Start of GIVEN RECORDS

(* ===== verification/AmigaOutput.v ===== *)
(** * AmigaOutput: what a program prints

    A program on the Amiga writes to the virtual output file, the standard
    output that the target gives it; the file system sends the bytes to the
    controller, whose file server writes them to its own standard output. *)

From S2P Require Import Prelude Wire Messages CString Format Transport Peer FileServer.
From S2P Require Import AmigaFs AmigaActions AmigaIo AmigaSession.

(** ** The controller at the other end *)
Section Controller.
Context `{HHost : Host} {O : Type} `{OS : FileServer.Posix O}.
Context (rl_log_bits : Z) (stdout : O → list Z).
Hypothesis stdout_fwrite : ∀ o bs, stdout (FileServer.fwrite_stdout o bs) = stdout o ++ bs.
#[local] Existing Instance log_link.

(** The controller after it has written [out]. *)
Definition printed (c : FileServer.rl_controller) (out : list Z)
    (x : FileServer.rl_controller * O) : Prop :=
  x.1 = c ∧ stdout x.2 = out.

Lemma voutput_id :
  FileServer.get_handle_from_id RL_FILEHANDLE_VIRTUAL_OUTPUT = Some FileServer.H_voutput.
Proof. by vm_compute. Qed.

(** Writes to the virtual output are printed, whatever the log shows. *)
Lemma controller_prints c :
  takes_writes (controller_answer rl_log_bits) (printed c) RL_FILEHANDLE_VIRTUAL_OUTPUT.
Proof.
  intros [c' o] out a q bs [Hc Ho] Hbs _. cbn [fst snd] in *. subst c'.
  exists (c, FileServer.fwrite_stdout o bs). split; [|by split; [|cbn; rewrite stdout_fwrite, Ho]].
  unfold controller_answer, FileServer.rl_file_serve.
  change (rl_msg_kind_of _) with RL_MSG_WRITE_FILE_REQUEST. cbn [Z.eqb Pos.eqb fst snd].
  unfold FileServer.write_file_request_. cbn [body RL_MSG_INIT].
  rewrite voutput_id, bool_decide_false, andb_false_r by done.
  rewrite decide_True, Hbs by done. done.
Qed.

(** The end of the output is no request: nothing is closed, nothing answered. *)
Lemma controller_keeps_output c o q :
  FileServer.rl_file_serve rl_log_bits [] c o
    (RL_MSG_INIT (close_handle_request RL_FILEHANDLE_VIRTUAL_OUTPUT) q) = Some ([], c, o, 0).
Proof. done. Qed.
End Controller.

(** ** The client *)
Section Output.
Context `{HHost : Host} `{HPool : Pool}.
#[local] Existing Instance log_link.
Implicit Types (s : fsys (list rl_msg)).
Context {X : Type} (answer : X → rl_msg → option (X * rl_msg)).

(** A client prints: it stores each text at an address and sends the packet
    [pk]; the result has the numbers in the answers. *)
Definition write_packet (f : FileHandle) (src n port : Z) : DosPacket :=
  Packet ACTION_WRITE (fh_Arg1 f) src n 0 0 0 port.

Fixpoint write_pieces (fuel : nat) (x : X) s (fh pk port : Z) (pieces : list (Z * list Z))
  : option (X * fsys (list rl_msg) * list Z) :=
  match pieces with
  | [] => Some (x, s, [])
  | (a, bs) :: pieces =>
      f ← fhs s !! fh;
      m ← mem_write (mem s) a bs;
      let p := write_packet f a (Z.of_nat (length bs)) port in
      '(x, s) ← session answer fuel x (set_packets (<[pk := p]> (packets s)) (set_mem m s)) pk;
      '(_, n, _) ← last (replies s);
      '(x, s, ns) ← write_pieces fuel x s fh pk port pieces;
      Some (x, s, n :: ns)
  end.

(** ... and closes the file. *)
Definition close_file s (fh pk port : Z) : option (fsys (list rl_msg)) :=
  f ← fhs s !! fh;
  process_fs_packet
    (set_packets (<[pk := Packet ACTION_END (fh_Arg1 f) 0 0 0 0 0 port]> (packets s)) s) pk.

(** Opening the virtual output asks nobody. *)
Lemma findoutput_opens s0 pk p full f0 l hh :
  packets s0 !! pk = Some p → dp_Type p = ACTION_FINDOUTPUT →
  cstr_at (pointer_to (mem s0) (BCPL_CAST (dp_Arg3 p) + 1)) = Some full →
  file_part full = chars "+virtual-output+" →
  fhs s0 !! BCPL_CAST (dp_Arg1 p) = Some f0 → pending s0 = [] →
  pool_alloc (used s0) = Some l → pool_alloc ({[l]} ∪ used s0) = Some hh →
  ∃ s, process_fs_packet s0 pk = Some s ∧
    opened s0 RL_HANDLE_VIRTUAL_OUTPUT pk (BCPL_CAST (dp_Arg1 p)) l hh
      RL_FILEHANDLE_VIRTUAL_OUTPUT 0 s ∧ fs_peer s = fs_peer s0.
Proof.
  intros Hp Ht Hfull Hname Hfh Hpend Hl Hhh.
  unfold process_fs_packet. rewrite Hp. cbn [mbind option_bind]. rewrite Ht.
  change (packet_handler ACTION_FINDOUTPUT) with (Some (action_findoutput (P := list rl_msg))).
  cbv iota. unfold action_findoutput. rewrite Hp. cbn [mbind option_bind].
  destruct (skip_device_ok _ _ Hfull) as (q & -> & Hq). cbn [mbind option_bind].
  destruct (rl_strcmp_eq q RLAUNCH_VIRTUAL_OUTPUT_FILE (file_part full) (chars "+virtual-output+"))
    as (cmp & -> & Hcmp); [done|by vm_compute|]. cbn [mbind option_bind].
  rewrite (proj2 (Z.eqb_eq cmp 0)) by tauto. cbn [negb].
  destruct (new_lock s0 RL_HANDLE_VIRTUAL_OUTPUT RL_FILEHANDLE_VIRTUAL_OUTPUT EXCLUSIVE_LOCK
    0 _ full l hh Hfull Hl Hhh) as (m & lk & Hkey & _ & ->). cbn [mbind option_bind].
  set (s2 := put_lock l lk _). unfold open_file_handle. change (fhs s2) with (fhs s0).
  rewrite Hfh. cbn [mbind option_bind]. erewrite answer_packet_ok by exact Hp.
  eexists. split; [done|]. split; [|done]. split; cbn; try done.
  - exists lk. split; [|done]. by rewrite insert_insert_eq.
  - by exists m.
Qed.

(** A program with an open output, whose heap has the locks [L] and the
    handles [C]. *)
Context (M : gset Z) (L : gmap Z FileLock) (C : gmap Z rl_client_handle) (root fh id : Z)
  (f : FileHandle) (lk : FileLock) (h : rl_client_handle).
Hypothesis lock_there : L !! fh_Arg1 f = Some lk.
Hypothesis handle_there : C !! fl_Key lk = Some h.
Hypothesis handle_is : handle_id h = id.

Record at_output s : Prop := {
  ao_pending : pending s = [];
  ao_fh : fhs s !! fh = Some f;
  ao_locks : locks s = L;
  ao_handles : chandles s = C;
  ao_root : root_addr s = root;
  ao_mem : dom (mem s) = M
}.

Definition text_ok (fuel : nat) (piece : Z * list Z) : Prop :=
  Z.of_nat (length piece.2) < 2147483648 ∧ (length piece.2 < fuel)%nat ∧
  ∀ i, 0 <= i < Z.of_nat (length piece.2) → piece.1 + i ∈ M.

Context (inv : list Z → X → Prop).
Hypothesis answer_takes : takes_writes answer inv id.
Hypothesis pool_serves : pool_alloc (dom L ∪ dom C ∪ ∅ ∪ {[root]}) ≠ None.

Lemma write_pieces_ok fuel x s pk port out pieces :
  inv out x → at_output s → Forall (text_ok fuel) pieces →
  ∃ x' s', write_pieces fuel x s fh pk port pieces =
      Some (x', s', Z.of_nat ∘ length <$> pieces.*2) ∧
    inv (out ++ concat pieces.*2) x' ∧ at_output s'.
Proof.
  intros Hx Hs Hall. revert x s out Hx Hs.
  induction Hall as [|[a bs] pieces (Hlen & Hfuel & Hdst) Hall IH]; intros x s out Hx Hs.
  { exists x, s. by rewrite app_nil_r. }
  destruct Hs as [Hpend Hfh Hlk Hch Hroot Hmem]. cbn [write_pieces fst snd] in *. rewrite Hfh.
  cbn [mbind option_bind].
  destruct (mem_write_ok (mem s) a bs) as (m & -> & Hdom & Hread & _).
  { intros i Hi. apply elem_of_dom. rewrite Hmem. by apply Hdst. }
  cbn [mbind option_bind]. set (p := write_packet f a _ port). set (s1 := set_packets _ _).
  destruct (action_write_any answer inv pk p (fl_Key lk) h s1 bs out) with (fuel := fuel) (x := x)
    as (x1 & s2 & -> & Hx1 & [Hpend2 Hr2 Hm2 (Hl2 & Hc2 & Hf2 & Hroot2) _]); try done.
  - cbn. lia.
  - cbn. by rewrite Nat2Z.id.
  - unfold HANDLE_FROM_LOCK. cbn. by rewrite Hlk, lock_there.
  - cbn. by rewrite Hch.
  - by rewrite handle_is.
  - apply lookup_insert_eq.
  - unfold used. cbn. by rewrite Hlk, Hch, Hroot, Hpend.
  - cbn. by rewrite Nat2Z.id.
  - cbn [mbind option_bind]. rewrite Hr2, last_snoc. cbn [mbind option_bind].
    destruct (IH x1 s2 (out ++ bs) Hx1) as (x' & s' & -> & Hx' & Hs').
    { split; cbn in *; congruence. }
    exists x', s'. split; [done|]. by rewrite <- app_assoc in Hx'.
Qed.

(** Closing frees the lock and the handle, and tells the controller. *)
Lemma close_file_ok s pk port :
  at_output s → h_type h ≠ RL_HANDLE_DEVICE →
  ∃ s' q, close_file s fh pk port = Some s' ∧
    replies s' = replies s ++ [(pk, DOSTRUE, 0)] ∧ pending s' = [] ∧
    fs_peer s' = fs_peer s ++ [RL_MSG_INIT (close_handle_request id) q] ∧
    locks s' = delete (fh_Arg1 f) L ∧ chandles s' = delete (fl_Key lk) C.
Proof.
  intros [Hpend Hfh Hlk Hch Hroot Hmem] Hty. unfold close_file. rewrite Hfh.
  cbn [mbind option_bind]. set (p := Packet _ _ _ _ _ _ _ _). set (s1 := set_packets _ s).
  assert (Hp : packets s1 !! pk = Some p) by apply lookup_insert_eq.
  unfold process_fs_packet. rewrite Hp. cbn [mbind option_bind].
  change (packet_handler (dp_Type p)) with (Some (action_end (P := list rl_msg))). cbv iota.
  unfold action_end. rewrite Hp. cbn [mbind option_bind dp_Arg1 p].
  unfold rl_amigafs_free_lock, HANDLE_FROM_LOCK. change (locks s1) with (locks s).
  rewrite Hlk, lock_there. cbn [mbind option_bind]. change (chandles s1) with (chandles s).
  rewrite Hch, handle_there. cbn [mbind option_bind]. rewrite decide_True by done.
  unfold fs_transmit. cbn [transmit log_link mbind option_bind].
  erewrite answer_packet_ok by exact Hp. rewrite handle_is.
  eexists _, _. split; [done|]. split_and!; try done; cbn; by rewrite ?Hlk, ?Hch.
Qed.
End Output.

Section Printing.
Context `{HHost : Host} `{HPool : Pool}.
#[local] Existing Instance log_link.
Implicit Types (s : fsys (list rl_msg)).

(** The whole way: a program that opens its output, writes texts of any sizes
    and closes it.  The texts are taken once, whole and in order, each write is
    answered with its length, and after the close the heap is what it was and
    the controller has been told. *)
Lemma text_printed {X : Type} (answer : X → rl_msg → option (X * rl_msg)) (inv : list Z → X → Prop)
    x out s0 pk p full f0 l hh fuel pk2 pk3 port pieces :
  takes_writes answer inv RL_FILEHANDLE_VIRTUAL_OUTPUT → inv out x →
  packets s0 !! pk = Some p → dp_Type p = ACTION_FINDOUTPUT →
  cstr_at (pointer_to (mem s0) (BCPL_CAST (dp_Arg3 p) + 1)) = Some full →
  file_part full = chars "+virtual-output+" →
  fhs s0 !! BCPL_CAST (dp_Arg1 p) = Some f0 → pending s0 = [] →
  pool_alloc (used s0) = Some l → pool_alloc ({[l]} ∪ used s0) = Some hh →
  pool_alloc ({[l; hh]} ∪ used s0) ≠ None →
  Forall (text_ok (dom (mem s0)) fuel) pieces →
  let fh := BCPL_CAST (dp_Arg1 p) in
  ∃ s1 x' s2 s3 q,
    process_fs_packet s0 pk = Some s1 ∧ replies s1 = replies s0 ++ [(pk, DOSTRUE, 0)] ∧
    pending s1 = [] ∧ fs_peer s1 = fs_peer s0 ∧
    write_pieces answer fuel x s1 fh pk2 port pieces =
      Some (x', s2, Z.of_nat ∘ length <$> pieces.*2) ∧
    inv (out ++ concat pieces.*2) x' ∧ pending s2 = [] ∧
    close_file s2 fh pk3 port = Some s3 ∧
    replies s3 = replies s2 ++ [(pk3, DOSTRUE, 0)] ∧ pending s3 = [] ∧
    locks s3 = locks s0 ∧ chandles s3 = chandles s0 ∧
    fs_peer s3 = fs_peer s2 ++
      [RL_MSG_INIT (close_handle_request RL_FILEHANDLE_VIRTUAL_OUTPUT) q].
Proof.
  intros Htakes Hx Hp Ht Hfull Hname Hfh Hpend Hl Hhh Hpool Hpieces fh.
  destruct (findoutput_opens s0 pk p full f0 l hh Hp Ht Hfull Hname Hfh Hpend Hl Hhh)
    as (s1 & Hopen & [Hpend1 Hr1 Hfhs (lk & Hlocks & Hkey) (name & Hch) Hm Hroot1] & Hpeer1).
  set (f := DosHandle (device_port s0) l).
  set (h := fresh_handle RL_HANDLE_VIRTUAL_OUTPUT RL_FILEHANDLE_VIRTUAL_OUTPUT 0 name).
  assert (Hlk : locks s1 !! fh_Arg1 f = Some lk) by (rewrite Hlocks; apply lookup_insert_eq).
  assert (Hh : chandles s1 !! fl_Key lk = Some h) by (rewrite Hch, Hkey; apply lookup_insert_eq).
  assert (Hat : at_output (dom (mem s0)) (locks s1) (chandles s1) (root_addr s0) fh f s1).
  { split; try done; [|by rewrite Hm]. by rewrite Hfhs; apply lookup_insert_eq. }
  destruct (write_pieces_ok answer (dom (mem s0)) (locks s1) (chandles s1)
    (root_addr s0) fh RL_FILEHANDLE_VIRTUAL_OUTPUT f lk h Hlk Hh eq_refl inv Htakes
    ltac:(rewrite Hlocks, Hch, !dom_insert_L;
          replace (_ ∪ _ ∪ ∅ ∪ _) with ({[l; hh]} ∪ used s0); [exact Hpool|];
          unfold used; rewrite Hpend; cbn; set_solver)
    fuel x s1 pk2 port out pieces Hx Hat Hpieces) as (x' & s2 & Hrun & Hout & Hat2).
  destruct (close_file_ok (dom (mem s0)) (locks s1) (chandles s1) (root_addr s0)
    fh RL_FILEHANDLE_VIRTUAL_OUTPUT f lk h Hlk Hh eq_refl s2 pk3 port Hat2 ltac:(done))
    as (s3 & q & Hclose & Hr3 & Hpend3 & Hpeer & Hl3 & Hc3).
  apply pool_fresh in Hl as [Hl _]. apply pool_fresh in Hhh as [Hhh _].
  exists s1, x', s2, s3, q. split_and!; try done; [apply Hat2|..].
  - rewrite Hl3, Hlocks. cbn. apply delete_insert_id. unfold used in Hl.
    apply not_elem_of_dom. set_solver.
  - rewrite Hc3, Hch, Hkey. apply delete_insert_id. unfold used in Hhh.
    apply not_elem_of_dom. set_solver.
Qed.
End Printing.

End of GIVEN RECORDS

- _INSTRUCTIONS FOR THE TASK_: Take the line holding "assert (Hh : chandles" and the lines after it through the end of the entries. Retype them exactly and add nothing.

- _FINAL ANSWER_:
  assert (Hh : chandles s1 !! fl_Key lk = Some h) by (rewrite Hch, Hkey; apply lookup_insert_eq).
  assert (Hat : at_output (dom (mem s0)) (locks s1) (chandles s1) (root_addr s0) fh f s1).
  { split; try done; [|by rewrite Hm]. by rewrite Hfhs; apply lookup_insert_eq. }
  destruct (write_pieces_ok answer (dom (mem s0)) (locks s1) (chandles s1)
    (root_addr s0) fh RL_FILEHANDLE_VIRTUAL_OUTPUT f lk h Hlk Hh eq_refl inv Htakes
    ltac:(rewrite Hlocks, Hch, !dom_insert_L;
          replace (_ ∪ _ ∪ ∅ ∪ _) with ({[l; hh]} ∪ used s0); [exact Hpool|];
          unfold used; rewrite Hpend; cbn; set_solver)
    fuel x s1 pk2 port out pieces Hx Hat Hpieces) as (x' & s2 & Hrun & Hout & Hat2).
  destruct (close_file_ok (dom (mem s0)) (locks s1) (chandles s1) (root_addr s0)
    fh RL_FILEHANDLE_VIRTUAL_OUTPUT f lk h Hlk Hh eq_refl s2 pk3 port Hat2 ltac:(done))
    as (s3 & q & Hclose & Hr3 & Hpend3 & Hpeer & Hl3 & Hc3).
  apply pool_fresh in Hl as [Hl _]. apply pool_fresh in Hhh as [Hhh _].
  exists s1, x', s2, s3, q. split_and!; try done; [apply Hat2|..].
  - rewrite Hl3, Hlocks. cbn. apply delete_insert_id. unfold used in Hl.
    apply not_elem_of_dom. set_solver.
  - rewrite Hc3, Hch, Hkey. apply delete_insert_id. unfold used in Hhh.
    apply not_elem_of_dom. set_solver.
Qed.
End Printing.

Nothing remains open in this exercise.